American baseball player (1942–1995)

Cecil Lee Upshaw Jr. (October 22, 1942 – February 7, 1995) was an American professional baseball right-handed relief pitcher, who had a nine- year career in Major League Baseball (MLB) (1966–1969, 1971–1975), for the Atlanta Braves and Houston Astros of the National League (NL), and the Cleveland Indians, New York Yankees, and Chicago White Sox of the American League (AL).

Born in Spearsville, Louisiana, Upshaw attended Bossier High School (Louisiana) and played college baseball at Centenary College of Louisiana, in Shreveport. He is a member of the Centenary Athletics Hall of Fame. While at Centenary, Upshaw was a member of Kappa Sigma fraternity.

Upshaw was among the top ten in saves four times in the National League between 1968 and 1972. He was primarily a sidearm pitcher.

In the Braves’ division-winning campaign, Upshaw had a 6–4 win–loss record, with a 2.91 earned run average (ERA), and a career-high 27 saves (to finish second in the league).

Upshaw‘s career was cut short due to an unfortunate incident in 1970. He and two other Braves players were walking down a San Diego sidewalk and one of the other players bet him he could not jump up and touch an overhead awning. Upshaw did reach the awning, but a ring on his pitching hand became caught on a projection sticking out from the awning which tore ligaments in his hand. He never fully recovered, but was considered one of the better relief pitchers in major league baseball up to that time.

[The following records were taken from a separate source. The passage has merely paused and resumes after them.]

(* ===== verification/Listener.v ===== *)
(** The head side of the control channel (class ControlListener of
    control/transport.py).

    A connection is a number; the session object that a connection's handler and the
    table [sessions] share is kept in a store under that number, so that aliasing is
    explicit. One turn of a handler, from a received envelope to its next read, is
    one computation; what the caller's callbacks answer and whether the socket takes
    a frame are the [answers] of that turn. Interpolated values in audit details are
    left out. *)

From S2P Require Import Prelude PyValue Json JsonProps Envelopes EnvelopesProps Frames Contracts Snapshots NodeChannel.

Definition MAX_DEDUP_KEYS : nat := N.to_nat 4096.
Definition MAX_AUDIT_RECORDS : nat := N.to_nat 1000.
Definition MAX_COMPONENTS_PER_RANK : nat := 64.

Definition dedup_key : Type := string * Z * string * string * Z.

(** ** Session objects *)

Module SessionInfo.
Record t := mk {
  rank : Z;
  node_id : string;
  registered : bool;
  established : bool;
  instance_id : string;
  pending_snapshot_id : string;
  pending_snapshot_hash : string;
  pending_snapshot_command_id : string;
  expected_goodbye : bool;
  last_seq : Z;
  seen_obs : list (dedup_key * string);
  last_component_seq : gmap (string * string) Z;
  component_instances : gmap string string;
  last_seen_at : float
}.

(** The object that registration creates. *)
Definition fresh (rank : Z) (node_id instance_id : string) (seq : Z) (now : float) : t :=
  mk rank node_id true false instance_id "" "" "" false seq [] ∅ ∅ now.

Definition set_registered (b : bool) (s : t) : t :=
  mk (rank s) (node_id s) b (established s) (instance_id s) (pending_snapshot_id s)
     (pending_snapshot_hash s) (pending_snapshot_command_id s) (expected_goodbye s) (last_seq s)
     (seen_obs s) (last_component_seq s) (component_instances s) (last_seen_at s).
Definition set_established (b : bool) (s : t) : t :=
  mk (rank s) (node_id s) (registered s) b (instance_id s) (pending_snapshot_id s)
     (pending_snapshot_hash s) (pending_snapshot_command_id s) (expected_goodbye s) (last_seq s)
     (seen_obs s) (last_component_seq s) (component_instances s) (last_seen_at s).
Definition set_pending (sid hash cmd : string) (s : t) : t :=
  mk (rank s) (node_id s) (registered s) (established s) (instance_id s) sid hash cmd
     (expected_goodbye s) (last_seq s)
     (seen_obs s) (last_component_seq s) (component_instances s) (last_seen_at s).
Definition set_expected_goodbye (b : bool) (s : t) : t :=
  mk (rank s) (node_id s) (registered s) (established s) (instance_id s) (pending_snapshot_id s)
     (pending_snapshot_hash s) (pending_snapshot_command_id s) b (last_seq s)
     (seen_obs s) (last_component_seq s) (component_instances s) (last_seen_at s).
Definition set_last_seq (n : Z) (s : t) : t :=
  mk (rank s) (node_id s) (registered s) (established s) (instance_id s) (pending_snapshot_id s)
     (pending_snapshot_hash s) (pending_snapshot_command_id s) (expected_goodbye s) n
     (seen_obs s) (last_component_seq s) (component_instances s) (last_seen_at s).
Definition set_components (seen : list (dedup_key * string)) (seqs : gmap (string * string) Z)
    (instances : gmap string string) (s : t) : t :=
  mk (rank s) (node_id s) (registered s) (established s) (instance_id s) (pending_snapshot_id s)
     (pending_snapshot_hash s) (pending_snapshot_command_id s) (expected_goodbye s) (last_seq s)
     seen seqs instances (last_seen_at s).
Definition set_last_seen_at (x : float) (s : t) : t :=
  mk (rank s) (node_id s) (registered s) (established s) (instance_id s) (pending_snapshot_id s)
     (pending_snapshot_hash s) (pending_snapshot_command_id s) (expected_goodbye s) (last_seq s)
     (seen_obs s) (last_component_seq s) (component_instances s) x.

Definition seen_get (key : dedup_key) (l : list (dedup_key * string)) : option string :=
  snd <$> List.find (fun kf => bool_decide (kf.1 = key)) l.

(** [while len(seen_obs) > _MAX_DEDUP_KEYS: popitem(last=False)] *)
Definition trim_seen (l : list (dedup_key * string)) : list (dedup_key * string) :=
  drop (length l - MAX_DEDUP_KEYS) l.

(** [remember]: the new memory and whether the key is novel. *)
Definition remember (key : dedup_key) (fingerprint : string) (l : list (dedup_key * string))
    : result exc (list (dedup_key * string) * bool) :=
  match seen_get key l with
  | Some existing =>
      if bool_decide (existing = fingerprint) then Ok (l, false)
      else Err (ContractError "conflicting duplicate observation payload")
  | None => Ok (trim_seen (l ++ [(key, fingerprint)]), true)
  end.
End SessionInfo.

Record AuditRecord := Audit {
  au_reason : string; au_detail : string; au_rank : option Z; au_node : option string
}.

(** The last [n] elements, as [del l[: len(l) - n]] keeps them. *)
Definition keep_last {A} (n : nat) (l : list A) : list A := drop (length l - n) l.

(** ** What a turn shows to the outside: frames and calls of the callbacks. An
    observation is labelled with the connection it came over. *)

Inductive output :=
| OWrite (conn : nat) (e : Envelope.t)
| OSession (rank : Z) (connected : bool)
| OObservation (conn : nat) (rank : Z) (o : ComponentObservation.t)
| OReceipt (rank : Z) (receipt : dict)
| ORegister (rank : Z) (node instance : string)
| OSnapshot (rank : Z) (snapshot_id complete_hash : string) (items : list value)
| OSnapshotAck (rank : Z) (payload : dict)
| OViolation (rank : Z) (reason detail : string)
| OHeartbeat (rank : Z).

(** What the environment does during one turn: the clock, the answer of the decision
    callback, what the sinks do, and whether the socket takes frames. *)
Record answers := Answers {
  an_now : float;
  an_decision : result exc (bool * string);
  an_observation : result exc unit;
  an_receipt : result exc unit;
  an_heartbeat : result exc unit;
  an_violation : result exc unit;
  an_session : result exc unit;
  an_sent : bool
}.

Module ControlListener.
(** Fixed by the constructor. *)
Record config := Config {
  deployment_id : string;
  plan_hash : string;
  generation : Z;
  expected_ranks : Z;
  secret : text;
  limits : ControlLimits.t;
  expected_nodes : gmap Z string;
  has_on_snapshot : bool
}.

Definition config_ok (c : config) : bool :=
  nonempty (deployment_id c) && nonempty (plan_hash c) && (0 <=? generation c) &&
  (1 <=? expected_ranks c) && (length (secret c) =? 32)%nat &&
  forallb (fun rn => (0 <=? rn.1) && (rn.1 <? expected_ranks c) && nonempty rn.2)
    (map_to_list (expected_nodes c)).

Record t := mk {
  objects : gmap nat SessionInfo.t;
  sessions : gmap Z nat;
  writers : gmap Z nat;
  command_results : gmap string dict;
  issued_commands : gmap string (Z * dict);
  snapshots : gmap Z assembly;
  nodes_by_rank : gmap Z string;
  audit : list AuditRecord;
  all_authenticated : bool;
  all_established : bool;
  out_seq : gmap Z Z;
  connections : gset nat;
  received_goodbyes : gset Z;
  handler_failures : list (option Z * exc)
}.

Definition init : t := mk ∅ ∅ ∅ ∅ ∅ ∅ ∅ [] false false ∅ ∅ ∅ [].

Definition set_objects (x : gmap nat SessionInfo.t) (s : t) : t :=
  mk x (sessions s) (writers s) (command_results s) (issued_commands s) (snapshots s)
     (nodes_by_rank s) (audit s) (all_authenticated s) (all_established s) (out_seq s)
     (connections s) (received_goodbyes s) (handler_failures s).
Definition set_sessions (x : gmap Z nat) (s : t) : t :=
  mk (objects s) x (writers s) (command_results s) (issued_commands s) (snapshots s)
     (nodes_by_rank s) (audit s) (all_authenticated s) (all_established s) (out_seq s)
     (connections s) (received_goodbyes s) (handler_failures s).
Definition set_writers (x : gmap Z nat) (s : t) : t :=
  mk (objects s) (sessions s) x (command_results s) (issued_commands s) (snapshots s)
     (nodes_by_rank s) (audit s) (all_authenticated s) (all_established s) (out_seq s)
     (connections s) (received_goodbyes s) (handler_failures s).
Definition set_command_results (x : gmap string dict) (s : t) : t :=
  mk (objects s) (sessions s) (writers s) x (issued_commands s) (snapshots s)
     (nodes_by_rank s) (audit s) (all_authenticated s) (all_established s) (out_seq s)
     (connections s) (received_goodbyes s) (handler_failures s).
Definition set_issued_commands (x : gmap string (Z * dict)) (s : t) : t :=
  mk (objects s) (sessions s) (writers s) (command_results s) x (snapshots s)
     (nodes_by_rank s) (audit s) (all_authenticated s) (all_established s) (out_seq s)
     (connections s) (received_goodbyes s) (handler_failures s).
Definition set_snapshots (x : gmap Z assembly) (s : t) : t :=
  mk (objects s) (sessions s) (writers s) (command_results s) (issued_commands s) x
     (nodes_by_rank s) (audit s) (all_authenticated s) (all_established s) (out_seq s)
     (connections s) (received_goodbyes s) (handler_failures s).
Definition set_nodes_by_rank (x : gmap Z string) (s : t) : t :=
  mk (objects s) (sessions s) (writers s) (command_results s) (issued_commands s) (snapshots s)
     x (audit s) (all_authenticated s) (all_established s) (out_seq s)
     (connections s) (received_goodbyes s) (handler_failures s).
Definition set_audit (x : list AuditRecord) (s : t) : t :=
  mk (objects s) (sessions s) (writers s) (command_results s) (issued_commands s) (snapshots s)
     (nodes_by_rank s) x (all_authenticated s) (all_established s) (out_seq s)
     (connections s) (received_goodbyes s) (handler_failures s).
Definition set_events (auth est : bool) (s : t) : t :=
  mk (objects s) (sessions s) (writers s) (command_results s) (issued_commands s) (snapshots s)
     (nodes_by_rank s) (audit s) auth est (out_seq s)
     (connections s) (received_goodbyes s) (handler_failures s).
Definition set_out_seq (x : gmap Z Z) (s : t) : t :=
  mk (objects s) (sessions s) (writers s) (command_results s) (issued_commands s) (snapshots s)
     (nodes_by_rank s) (audit s) (all_authenticated s) (all_established s) x
     (connections s) (received_goodbyes s) (handler_failures s).
Definition set_connections (x : gset nat) (s : t) : t :=
  mk (objects s) (sessions s) (writers s) (command_results s) (issued_commands s) (snapshots s)
     (nodes_by_rank s) (audit s) (all_authenticated s) (all_established s) (out_seq s)
     x (received_goodbyes s) (handler_failures s).
Definition set_goodbyes (x : gset Z) (s : t) : t :=
  mk (objects s) (sessions s) (writers s) (command_results s) (issued_commands s) (snapshots s)
     (nodes_by_rank s) (audit s) (all_authenticated s) (all_established s) (out_seq s)
     (connections s) x (handler_failures s).
Definition set_failures (x : list (option Z * exc)) (s : t) : t :=
  mk (objects s) (sessions s) (writers s) (command_results s) (issued_commands s) (snapshots s)
     (nodes_by_rank s) (audit s) (all_authenticated s) (all_established s) (out_seq s)
     (connections s) (received_goodbyes s) x.

(** ** Computations *)

(** A turn goes on, leaves the loop ([break] or [return]), or raises. *)
Inductive outcome (A : Type) := Ret (a : A) | Stop | Fail (e : exc).
Arguments Ret {A} _.
Arguments Stop {A}.
Arguments Fail {A} _.

Definition M (A : Type) : Type := t -> t * list output * outcome A.

#[global] Instance M_ret : MRet M := fun A a s => (s, [], Ret a).
#[global] Instance M_bind : MBind M := fun A B f m s =>
  match m s with
  | (s1, out1, Ret a) => let '(s2, out2, r) := f a s1 in (s2, out1 ++ out2, r)
  | (s1, out1, Stop) => (s1, out1, Stop)
  | (s1, out1, Fail e) => (s1, out1, Fail e)
  end.

Definition get : M t := fun s => (s, [], Ret s).
Definition modify (f : t -> t) : M unit := fun s => (f s, [], Ret tt).
Definition emit (o : output) : M unit := fun s => (s, [o], Ret tt).
Definition stop {A} : M A := fun s => (s, [], Stop).
Definition fail {A} (e : exc) : M A := fun s => (s, [], Fail e).
Definition lift {A} (r : result exc A) : M A :=
  fun s => (s, [], match r with Ok a => Ret a | Err e => Fail e end).
Definition when (b : bool) (m : M unit) : M unit := if b then m else mret tt.

Definition session_of (conn : nat) (s : t) : option SessionInfo.t := objects s !! conn.

Definition update_session (conn : nat) (f : SessionInfo.t -> SessionInfo.t) : M unit :=
  modify (fun s => set_objects (alter f conn (objects s)) s).

Definition put_session (conn : nat) (i : SessionInfo.t) : M unit :=
  modify (fun s => set_objects (<[conn := i]> (objects s)) s).

Definition add_audit (reason detail : string) (rank : option Z) (node : option string) : M unit :=
  modify (fun s =>
    set_audit (keep_last MAX_AUDIT_RECORDS (audit s ++ [Audit reason detail rank node])) s).

Definition is_established (s : t) (rank : Z) : bool :=
  match sessions s !! rank ≫= fun conn => objects s !! conn with
  | Some i => SessionInfo.registered i && SessionInfo.established i
  | None => false
  end.

Definition is_registered (s : t) (rank : Z) : bool :=
  match sessions s !! rank ≫= fun conn => objects s !! conn with
  | Some i => SessionInfo.registered i
  | None => false
  end.

Section operations.
  Context `{FloatText} (mac : text -> text -> text) (sha256 : text -> string) (cfg : config).

Definition ranks : list Z := seqZ 0 (expected_ranks cfg).

Definition refresh_established_event : M unit :=
  modify (fun s => set_events (all_authenticated s) (forallb (is_established s) ranks) s).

Upshaw was traded four times within a span of two years, including at two consecutive Winter Meetings. First, from the Braves to the Astros for Norm Miller on April 22, 1973. Then, from the Astros to the Indians for Jerry Johnson on December 3, 1973. He was acquired along with Chris Chambliss and Dick Tidrow by the Yankees from the Indians for Fritz Peterson, Steve Kline, Fred Beene and Tom Buskey on April 26, 1974. The Yankees were criticized for giving away four pitchers as opposed to the two it got in return and a failure to land a starting second baseman. Finally, from the Yankees to the White Sox for Eddie Leon on December 5, 1974.

Upshaw finished his career with 87 saves. He had a career ERA of 3.13. Upshaw pitched 563 career innings, in 348 games.

On February 7, 1995, Upshaw died at age 52 as the result of a heart attack in Lawrenceville, Georgia.